There is a distasteful type of article that appears often, covering many kind of topics. The rhetoric goes along these lines: I tried something, it didn’t work out, and so you shouldn’t try it. Movie and restaurant reviews are generally of this type.
But there is a less innocuous but still common variant that is easily found. In the variant, the rhetoric is: I tried something, it didn’t work out, hence it can’t work out, we must bring the whole weight of the government to prevent anyone from trying again.
For example, The Worst Thing About Gay Marriage: It isn’t going to work by Sam Schulman in the June 1, 2009Weekly Standard magazine. Schulman repeats a litany of questions and assertions, all without any citation or seemingly any coherence at all, to try to suggest that gay marriages simply can’t work.
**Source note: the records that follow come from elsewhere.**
(** * stock-market: the algotrader data sources (Alpha Vantage, Robinhood markets)

    A shallow embedding of [objects/data/AlphaVantage.js] and of the
    [Market] class, with the properties of the response handling, the
    time-series flattening, the indicator queries and the trading-calendar
    search. *)

From Stdlib Require Import ZArith List String Ascii Bool Lia.
From Stdlib Require Import Sorted Permutation DecimalString.
Import ListNotations.

#[local] Open Scope string_scope.
#[local] Open Scope Z_scope.
#[local] Set Warnings "-register-all".

(* ================================================================== *)
(** * JavaScript values *)
(* ================================================================== *)

Module Js.

(** What [JSON.parse] can return.  [JObj] lists the own properties in the
    order [Object.keys] and [for ... in] enumerate them.  A number is an
    integer here: no property below computes with a fraction. *)
Inductive Json : Type :=
| JNull
| JBool (b : bool)
| JNum (n : Z)
| JStr (s : string)
| JArr (elems : list Json)
| JObj (props : list (string * Json)).

(** A JavaScript value that may be [undefined] ([None]). *)
Definition Value : Type := option Json.

Definition undefined : Value := None.
Definition null : Value := Some JNull.

(** Exceptions the embedded code can raise. *)
Inductive Exn : Type :=
| TypeError
| SyntaxError.

(** [if (v)], [v ? a : b], [Boolean(v)]. *)
Definition truthy (v : Value) : bool :=
  match v with
  | None => false
  | Some JNull => false
  | Some (JBool b) => b
  | Some (JNum n) => negb (n =? 0)
  | Some (JStr s) => negb (s =? "")%string
  | Some (JArr _) => true
  | Some (JObj _) => true
  end.

(** [v !== null]. *)
Definition is_not_null (v : Value) : bool :=
  match v with
  | Some JNull => false
  | _ => true
  end.

(** [hay.startsWith(needle)], the test [indexOf] makes at each position. *)
Fixpoint startsWith (needle hay : string) : bool :=
  match needle, hay with
  | EmptyString, _ => true
  | String _ _, EmptyString => false
  | String a needle', String b hay' => Ascii.eqb a b && startsWith needle' hay'
  end.

Fixpoint indexOf_from (needle hay : string) (i : Z) : Z :=
  if startsWith needle hay then i
  else match hay with
       | EmptyString => -1
       | String _ hay' => indexOf_from needle hay' (i + 1)
       end.

(** [hay.indexOf(needle)]: the first position of [needle], or [-1]. *)
Definition indexOf (hay needle : string) : Z := indexOf_from needle hay 0.

(** [needle] occurs in [hay]. *)
Definition contains (hay needle : string) : Prop :=
  exists before after, hay = before ++ needle ++ after.

(** The decimal spelling of an array index. *)
Definition index_key (i : nat) : string :=
  NilEmpty.string_of_uint (Nat.to_uint i).

Fixpoint indexed {A : Type} (i : nat) (l : list A) : list (string * A) :=
  match l with
  | [] => []
  | x :: l' => (index_key i, x) :: indexed (S i) l'
  end.

Fixpoint chars (s : string) : list Json :=
  match s with
  | EmptyString => []
  | String c s' => JStr (String c EmptyString) :: chars s'
  end.

(** The own enumerable properties of a value, in enumeration order: the
    properties of an object, the elements of an array under their indices,
    the characters of a string; nothing for the other primitives. *)
Definition own_entries (j : Json) : list (string * Json) :=
  match j with
  | JObj props => props
  | JArr elems => indexed 0 elems
  | JStr s => indexed 0 (chars s)
  | _ => []
  end.

(** [for (const key in v)]: no iteration over [undefined] or [null]. *)
Definition for_in (v : Value) : list (string * Json) :=
  match v with
  | None => []
  | Some j => own_entries j
  end.

(** [Object.keys(v)] throws on [undefined] and [null]. *)
Definition Object_keys (v : Value) : Exn + list string :=
  match v with
  | None | Some JNull => inl TypeError
  | Some j => inr (map fst (own_entries j))
  end.

Fixpoint assoc {A : Type} (k : string) (l : list (string * A)) : option A :=
  match l with
  | [] => None
  | (k', x) :: l' => if (k =? k')%string then Some x else assoc k l'
  end.

(** The names that every object inherits from [Object.prototype]. *)
Definition inherited : list string :=
  ["constructor"; "hasOwnProperty"; "isPrototypeOf"; "propertyIsEnumerable";
   "toLocaleString"; "toString"; "valueOf"; "__proto__";
   "__defineGetter__"; "__defineSetter__"; "__lookupGetter__";
   "__lookupSetter__"].

Definition is_inherited (k : string) : bool := existsb (String.eqb k) inherited.

(** [v[k]]: an own property, [undefined] when there is none, a
    [TypeError] on [undefined] and [null].  This is what [v[k]] gives for
    every name that is an own property or that no prototype defines; the
    methods an object inherits are not values of the model. *)
Definition get (v : Value) (k : string) : Exn + Value :=
  match v with
  | None | Some JNull => inl TypeError
  | Some j => inr (assoc k (own_entries j))
  end.

(** [a[i]] on an array of keys: [undefined] past the end. *)
Definition key_at (keys : list string) (i : nat) : option string :=
  nth_error keys i.

(** A key used in [v[k]] is converted to a string: [undefined] reads the
    property called "undefined". *)
Definition property_key (k : option string) : string :=
  match k with
  | None => "undefined"
  | Some s => s
  end.

(** An object literal or a query object under assignment [o[k] = v]: an
    existing key keeps its place, a new key goes last (no key assigned
    here is an array index). *)
Fixpoint set {A : Type} (k : string) (v : A) (o : list (string * A))
  : list (string * A) :=
  match o with
  | [] => [(k, v)]
  | (k', x) :: o' =>
      if (k =? k')%string then (k', v) :: o' else (k', x) :: set k v o'
  end.

(** A [Date] object: its time value in milliseconds, or an invalid date. *)
Inductive JsDate : Type :=
| InvalidDate
| DateAt (ms : Z).

End Js.

Import Js.

(* ================================================================== *)
(** * The host: builtins, libraries and the network *)
(* ================================================================== *)

(** The builtins of the language and of [moment] that the code calls.
    They are parameters of the development. *)
Class Runtime : Type := {
  (** the type of JavaScript numbers, and [Number(v)] *)
  JsNumber : Type;
  Number : Value -> JsNumber;
  (** [JSON.parse(body)]; [None] when it throws a [SyntaxError] *)
  JSON_parse : string -> option Json;
  (** [JSON.stringify(o)] *)
  JSON_stringify : Json -> string;
  (** [new Date(v)] *)
  Date_new : Value -> JsDate;
  (** [String(v)] *)
  js_String : Value -> string;
  (** [moment(t).add(days, 'days')] on an instant in milliseconds *)
  moment_add_days : Z -> Z -> Z;
  (** [moment(t).format("YYYY-MM-DD")] *)
  moment_format : Z -> string
}.

(** A request handed to the [request] module. *)
Record Request : Type := {
  uri : Value;
  qs : option (list (string * Value))
}.

(** What the callback of [request] receives: an error, or a response with
    its status code and body. *)
Inductive TransportOutcome : Type :=
| TransportError (cause : string)
| HttpResult (statusCode : Z) (rawBody : string).

(** What a promise is rejected with. *)
Inductive Reason : Type :=
| TransportCause (cause : string)       (* reject(error) *)
| LibraryError (message : string)       (* new LibraryError("..."), a class
                                           outside the sources *)
| RawBody (body : string)               (* reject(body) *)
| Thrown (e : Exn)                      (* an exception caught by a promise *)
| Malformed (body : string)             (* a body that is not JSON *)
| LibraryErrorOf (inner : Reason).      (* new LibraryError(error) *)

(** The outside world: the answer of the network to each request, and the
    instant the clock shows at its k-th reading. *)
Class World : Type := {
  net : Request -> TransportOutcome;
  clock : nat -> Z
}.

(** The state the code acts on: how often the clock was read, and the
    requests sent so far, oldest first. *)
Record State : Type := {
  ticks : nat;
  sent : list Request
}.

(** How a promise ends.  [Uncaught]: an exception left a callback of
    [request], so neither [resolve] nor [reject] is ever called.
    [Pending]: the loop is still running when the fuel is spent. *)
Inductive Outcome (A : Type) : Type :=
| Resolved (a : A)
| Rejected (r : Reason)
| Uncaught (e : Exn)
| Pending.

Arguments Resolved {A} a.
Arguments Rejected {A} r.
Arguments Uncaught {A} e.
Arguments Pending {A}.

Definition Async (A : Type) : Type := State -> Outcome A * State.

(** The state after one more request. *)
Definition after (st : State) (r : Request) : State :=
  {| ticks := ticks st; sent := sent st ++ [r] |}.

(** A request for an address, without a query. *)
Definition plain (address : Value) : Request := {| uri := address; qs := None |}.

Definition ret {A : Type} (a : A) : Async A := fun st => (Resolved a, st).

Definition bind {A B : Type} (m : Async A) (k : A -> Async B) : Async B :=
  fun st =>
    match m st with
    | (Resolved a, st') => k a st'
    | (Rejected r, st') => (Rejected r, st')
    | (Uncaught e, st') => (Uncaught e, st')
    | (Pending, st') => (Pending, st')
    end.

Notation "x <- m ;; k" := (bind m (fun x => k))
  (at level 61, m at next level, right associativity).

Definition reject {A : Type} (r : Reason) : Async A :=
  fun st => (Rejected r, st).

Definition uncaught {A : Type} (e : Exn) : Async A :=
  fun st => (Uncaught e, st).

(** [promise.then(f)]: an exception thrown by [f] rejects the promise. *)
Definition then_ {A B : Type} (m : Async A) (f : A -> Exn + B) : Async B :=
  x <- m ;;
  match f x with
  | inl e => reject (Thrown e)
  | inr b => ret b
  end.

(** [promise.catch(h)]. *)
Definition catch_ {A : Type} (m : Async A) (h : Reason -> Async A) : Async A :=
  fun st =>
    match m st with
    | (Rejected r, st') => h r st'
    | other => other
    end.

(** [request(options, callback)]: the request is sent, the callback gets
    the answer of the network. *)
Definition request `{World} (r : Request) : Async TransportOutcome :=
  fun st => (Resolved (net r), after st r).

(** [moment()]: one reading of the clock. *)
Definition moment `{World} : Async Z :=
  fun st =>
    (Resolved (clock (ticks st)), {| ticks := S (ticks st); sent := sent st |}).

(** Sequencing in the code that may throw. *)
Definition bindE {A B : Type} (m : Exn + A) (k : A -> Exn + B) : Exn + B :=
  match m with
  | inl e => inl e
  | inr a => k a
  end.

Notation "x <~ m ;; k" := (bindE m (fun x => k))
  (at level 61, m at next level, right associativity).

(* ================================================================== *)
(** * AlphaVantage *)
(* ================================================================== *)

Module AlphaVantage.

Section Client.
Context `{Runtime} `{World}.

(** The instance: [this.apiKey] and [this.url]. *)
Variable apiKey : Value.

Definition url : string := "https://www.alphavantage.co/query".

(** The text that marks the error page of the vendor. *)
Definition marker : string := "application-error.html".

Definition overloaded : Reason :=
  LibraryError "The Alpha Vantage servers are overloaded. Please try again.".

(** The callback of [_requester] once the answer is there. *)
Definition _requester_callback (objectKeyOverride : option string)
    (answer : TransportOutcome) : Async Value :=
  match answer with
  | TransportError cause => reject (TransportCause cause)
  | HttpResult statusCode body =>
      if negb (indexOf body marker =? -1) then
        reject overloaded
      else if negb (statusCode =? 200) then
        reject (RawBody body)
      else
        match JSON_parse body with
        | None => uncaught SyntaxError
        | Some json =>
            let objectKey :=
              if truthy (option_map JStr objectKeyOverride)
              then inr objectKeyOverride
              else (keys <~ Object_keys (Some json) ;; inr (key_at keys 1)) in
            match (k <~ objectKey ;; get (Some json) (property_key k)) with
            | inl e => uncaught e
            | inr v => ret v
            end
        end
  end.

(** The request [_requester] sends: the key and the data type are added
    to the query. *)
Definition _requester_request (qs : list (string * Value)) : Request :=
  let qs := set "apikey" apiKey qs in
  let qs := set "datatype" (Some (JStr "json")) qs in
  {| uri := Some (JStr url); qs := Some qs |}.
Despite evidence from States around the US and countries around the world to the contrary.
But buried deep int he article he reveals himself and his true concern, and how his rant fits into te category I described above:
Few men would ever bother to enter into a romantic heterosexual marriage–much less three, as I have done–were it not for the iron grip of necessity that falls upon us when we are unwise enough to fall in love with a woman other than our mom.
Schulman has tried marriage 3 times, already failed twice, and is carrying the failures as burdens in his 3rd. The long list of what he perceives a marriage to be starts to look more like personal concerns rather than absolutes.
As always happens with these types of articles, they are about the author’s personal demons, not something the public cares about. Schulman seeks a kind of absolution from us, the reader, granting him release from his errors, by asking us to enact a law that would prevent men and women like him who want to get married, from even ever having the chance to find out that their relationship is or is not going to last.
He is seeking to play a noble role, one who has gained wisdom that applies to the masses from the errors of his ways.
But the truth is that he has learned nothing. As always with these types of articles, they are cries for individual help, not statesmanlike wisdom for the ages. What Mr. Schulman needs is a good therapist, not a platform for promulgating anti-American values to salve his wounded psyche.